--- Material for this task Enclosed Below ---

(* ===== verification/Account.v ===== *)
(** * Account: what a transaction does to a customer

    [try_transaction] is the arithmetic of the body of
    [MariaDbExecuteTransaction] ([rinha/maria_database.cc]): the overdraft test
    and the update of the balance and of the ring of the last ten
    transactions.  The abstract account is the list of all its accepted transactions,
    newest first; [account] relates it to the struct. *)
From S2P Require Import Prelude Structs.
#[local] Open Scope Z_scope.

(** [None]: the limit would be exceeded, the customer is left as it was. *)
Definition try_transaction (customer : Customer) (t : Transaction)
    : outcome (option Customer) :=
  sum ← int_op (balance customer + value t);
  floor ← int_op (- limit customer);
  if sum <? floor then Ok None
  else
    ts ← array_set (transactions customer) (next_transaction_index customer) t;
    Ok (Some {| limit := limit customer;
                balance := sum;
                transactions := ts;
                transaction_count :=
                  if transaction_count customer <=? 10
                  then transaction_count customer + 1 else transaction_count customer;
                next_transaction_index := Z.rem (next_transaction_index customer + 1) 10 |}).

(** ** The abstract account *)

Definition total (h : list Transaction) : Z := foldr (fun t acc => value t + acc) 0 h.

Lemma total_cons t h : total (t :: h) = value t + total h.
Proof. done. Qed.

(** [ring h c]: the ring of [c] holds the newest ten transactions of [h]. *)
Record ring (h : list Transaction) (c : Customer) : Prop := {
  ring_length : length (transactions c) = kRingSize;
  ring_count : transaction_count c = Z.of_nat (Nat.min 11 (length h));
  ring_next : next_transaction_index c = Z.of_nat (length h mod 10);
  ring_slots : forall k, (k < Nat.min 10 (length h))%nat ->
    transactions c !! ((length h - 1 - k) mod 10)%nat = h !! k
}.

(** [account l h c]: [c] is the account with limit [l] whose accepted
    transactions are [h]. *)
Record account (l : Z) (h : list Transaction) (c : Customer) : Prop := {
  account_limit : limit c = l;
  account_balance : balance c = total h;
  account_floor : - l <= total h;
  account_ring : ring h c
}.

(** The specification of a transaction on the abstract account. *)
Definition spec_transaction (l : Z) (h : list Transaction) (t : Transaction)
    : option (list Transaction) :=
  if total h + value t <? - l then None else Some (t :: h).

Lemma ring_push h c t :
  ring h c ->
  ring (t :: h)
    {| limit := limit c; balance := balance c + value t;
       transactions := <[(length h mod 10)%nat := t]> (transactions c);
       transaction_count :=
         if transaction_count c <=? 10 then transaction_count c + 1 else transaction_count c;
       next_transaction_index := Z.rem (next_transaction_index c + 1) 10 |}.
Proof.
  intros [Hl Hc Hn Hs]. unfold kRingSize in *.
  pose proof (Nat.mod_upper_bound (length h) 10 ltac:(lia)) as Hm.
  split; cbn [transactions transaction_count next_transaction_index].
  - by rewrite length_insert.
  - rewrite Hc. cbn [length]. destruct (Z.leb_spec (Z.of_nat (length h `min` 11)) 10);
      destruct (Z.leb_spec (Z.of_nat (11 `min` length h)) 10); lia.
  - rewrite Hn, Z.rem_mod_nonneg by lia. cbn [length].
    lia.
  - intros [|k] Hk; cbn [length] in *.
    + replace (S (length h) - 1 - 0)%nat with (length h) by lia.
      rewrite list_lookup_insert_eq by lia. done.
    + replace (S (length h) - 1 - S k)%nat with (length h - 1 - k)%nat by lia.
      rewrite list_lookup_insert_ne, Hs by lia.
      done.
Qed.

(** The update keeps the ring within the limits of its fields. *)
Lemma ring_bounds h c :
  ring h c -> 0 <= next_transaction_index c < 10 /\ 0 <= transaction_count c <= 11.
Proof. intros [_ -> -> _]. lia. Qed.

Lemma try_transaction_inv c t c' :
  try_transaction c t = Ok (Some c') ->
  is_int (balance c + value t) /\ - limit c <= balance c + value t
  /\ 0 <= next_transaction_index c < Z.of_nat (length (transactions c))
  /\ c' = {| limit := limit c; balance := balance c + value t;
             transactions := <[Z.to_nat (next_transaction_index c) := t]> (transactions c);
             transaction_count :=
               if transaction_count c <=? 10
               then transaction_count c + 1 else transaction_count c;
             next_transaction_index := Z.rem (next_transaction_index c + 1) 10 |}.
Proof.
  intros H. unfold try_transaction in H. inv_ok.
  apply int_op_Ok in Hr as [-> ?]. apply int_op_Ok in Hr0 as [-> ?].
  destruct (Z.ltb_spec (balance c + value t) (- limit c)); inv_ok; [done|].
  apply array_set_inv in Hr as [? ->]. done.
Qed.

(** The refinement of the abstract account by the struct. *)
Lemma try_transaction_refines l h c t :
  account l h c -> is_int (balance c + value t) -> is_int (- l) ->
  match spec_transaction l h t with
  | None => try_transaction c t = Ok None
  | Some h' => exists c', try_transaction c t = Ok (Some c') /\ account l h' c'
  end.
Proof.
  intros [Hl Hb Hf Hr] Hi Hli. unfold spec_transaction, try_transaction.
  rewrite Hl, <- Hb, int_op_in_range, int_op_in_range by done. cbn [mbind outcome_bind].
  destruct (Z.ltb_spec (balance c + value t) (- l)); [done|].
  pose proof (ring_bounds _ _ Hr) as [Hn _].
  rewrite array_set_Ok by (rewrite (ring_length _ _ Hr); unfold kRingSize; lia).
  eexists. split; [reflexivity|]. rewrite (ring_next _ _ Hr), Nat2Z.id.
  split; cbn [balance limit]; rewrite ?total_cons; [done|lia|lia|].
  pose proof (ring_push h c t Hr) as Hp. rewrite (ring_next _ _ Hr) in Hp. by destruct Hp.
Qed.

(** Whatever the history, an accepted transaction leaves an account above its floor. *)
Lemma spec_transaction_floor l h t h' :
  spec_transaction l h t = Some h' -> h' = t :: h /\ - l <= total h'.
Proof.
  unfold spec_transaction. destruct (Z.ltb_spec (total h + value t) (- l)); [done|].
  intros [= <-]. rewrite total_cons. split; [done|lia].
Qed.

(** ** The initial customers ([kInitialCustomers], [rinha/maria_database.cc]) *)
Definition empty_transaction : Transaction :=
  mkTransaction 0 (replicate kDescriptionSize 0) (replicate kTimestampSize 0).

Definition initial_customer (l : Z) : Customer :=
  mkCustomer l 0 (replicate kRingSize empty_transaction) 0 0.

Definition kInitialCustomers : list Customer :=
  initial_customer <$> [100000; 80000; 1000000; 10000000; 500000].

Lemma account_initial l : 0 <= l -> account l [] (initial_customer l).
Proof.
  intros Hl. split; [done|done|unfold total; simpl; lia|].
  split; [done..|]. simpl. lia.
Qed.

(** A sequence of transactions, refused ones skipped. *)
Fixpoint run_transactions (c : Customer) (ts : list Transaction) : outcome Customer :=
  match ts with
  | [] => Ok c
  | t :: ts' =>
      o ← try_transaction c t;
      run_transactions (from_option id c o) ts'
  end.

Fixpoint spec_run (l : Z) (h : list Transaction) (ts : list Transaction) : list Transaction :=
  match ts with
  | [] => h
  | t :: ts' => spec_run l (from_option id h (spec_transaction l h t)) ts'
  end.

(** All the sums a run can form stay within [int]. *)
Definition run_in_range (b : Z) (ts : list Transaction) : Prop :=
  is_int (b - foldr (fun t acc => Z.abs (value t) + acc) 0 ts)
  /\ is_int (b + foldr (fun t acc => Z.abs (value t) + acc) 0 ts).

Lemma run_transactions_refines l h c ts :
  account l h c -> is_int (- l) -> run_in_range (total h) ts ->
  exists c', run_transactions c ts = Ok c' /\ account l (spec_run l h ts) c'.
Proof.
  intros Ha Hl. revert h c Ha. induction ts as [|t ts IH]; intros h c Ha [Hlo Hhi]; simpl in *.
  { eauto. }
  assert (0 <= foldr (fun t acc => Z.abs (value t) + acc) 0 ts).
  { clear. induction ts; simpl; lia. }
  pose proof (try_transaction_refines l h c t Ha) as Href.
  rewrite (account_balance _ _ _ Ha) in Href.
  specialize (Href ltac:(unfold is_int in *; lia) Hl).
  destruct (spec_transaction l h t) as [h'|] eqn:Es; simpl.
  - destruct Href as (c' & -> & Ha'). cbn [mbind outcome_bind from_option].
    apply spec_transaction_floor in Es as [-> _]. apply IH; [done|].
    rewrite total_cons. unfold run_in_range, is_int in *. simpl. lia.
  - rewrite Href. cbn [mbind outcome_bind from_option]. apply IH; [done|].
    unfold run_in_range, is_int in *. lia.
Qed.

--- End of Enclosed Material for this task ---

Could you retype exactly the lines above, starting at the line that contains "(** The specification" and ending at the line that contains "- rewrite Hc.", and nothing more?

**Solution for this problem**
(** The specification of a transaction on the abstract account. *)
Definition spec_transaction (l : Z) (h : list Transaction) (t : Transaction)
    : option (list Transaction) :=
  if total h + value t <? - l then None else Some (t :: h).

Lemma ring_push h c t :
  ring h c ->
  ring (t :: h)
    {| limit := limit c; balance := balance c + value t;
       transactions := <[(length h mod 10)%nat := t]> (transactions c);
       transaction_count :=
         if transaction_count c <=? 10 then transaction_count c + 1 else transaction_count c;
       next_transaction_index := Z.rem (next_transaction_index c + 1) 10 |}.
Proof.
  intros [Hl Hc Hn Hs]. unfold kRingSize in *.
  pose proof (Nat.mod_upper_bound (length h) 10 ltac:(lia)) as Hm.
  split; cbn [transactions transaction_count next_transaction_index].
  - by rewrite length_insert.
  - rewrite Hc. cbn [length]. destruct (Z.leb_spec (Z.of_nat (length h `min` 11)) 10);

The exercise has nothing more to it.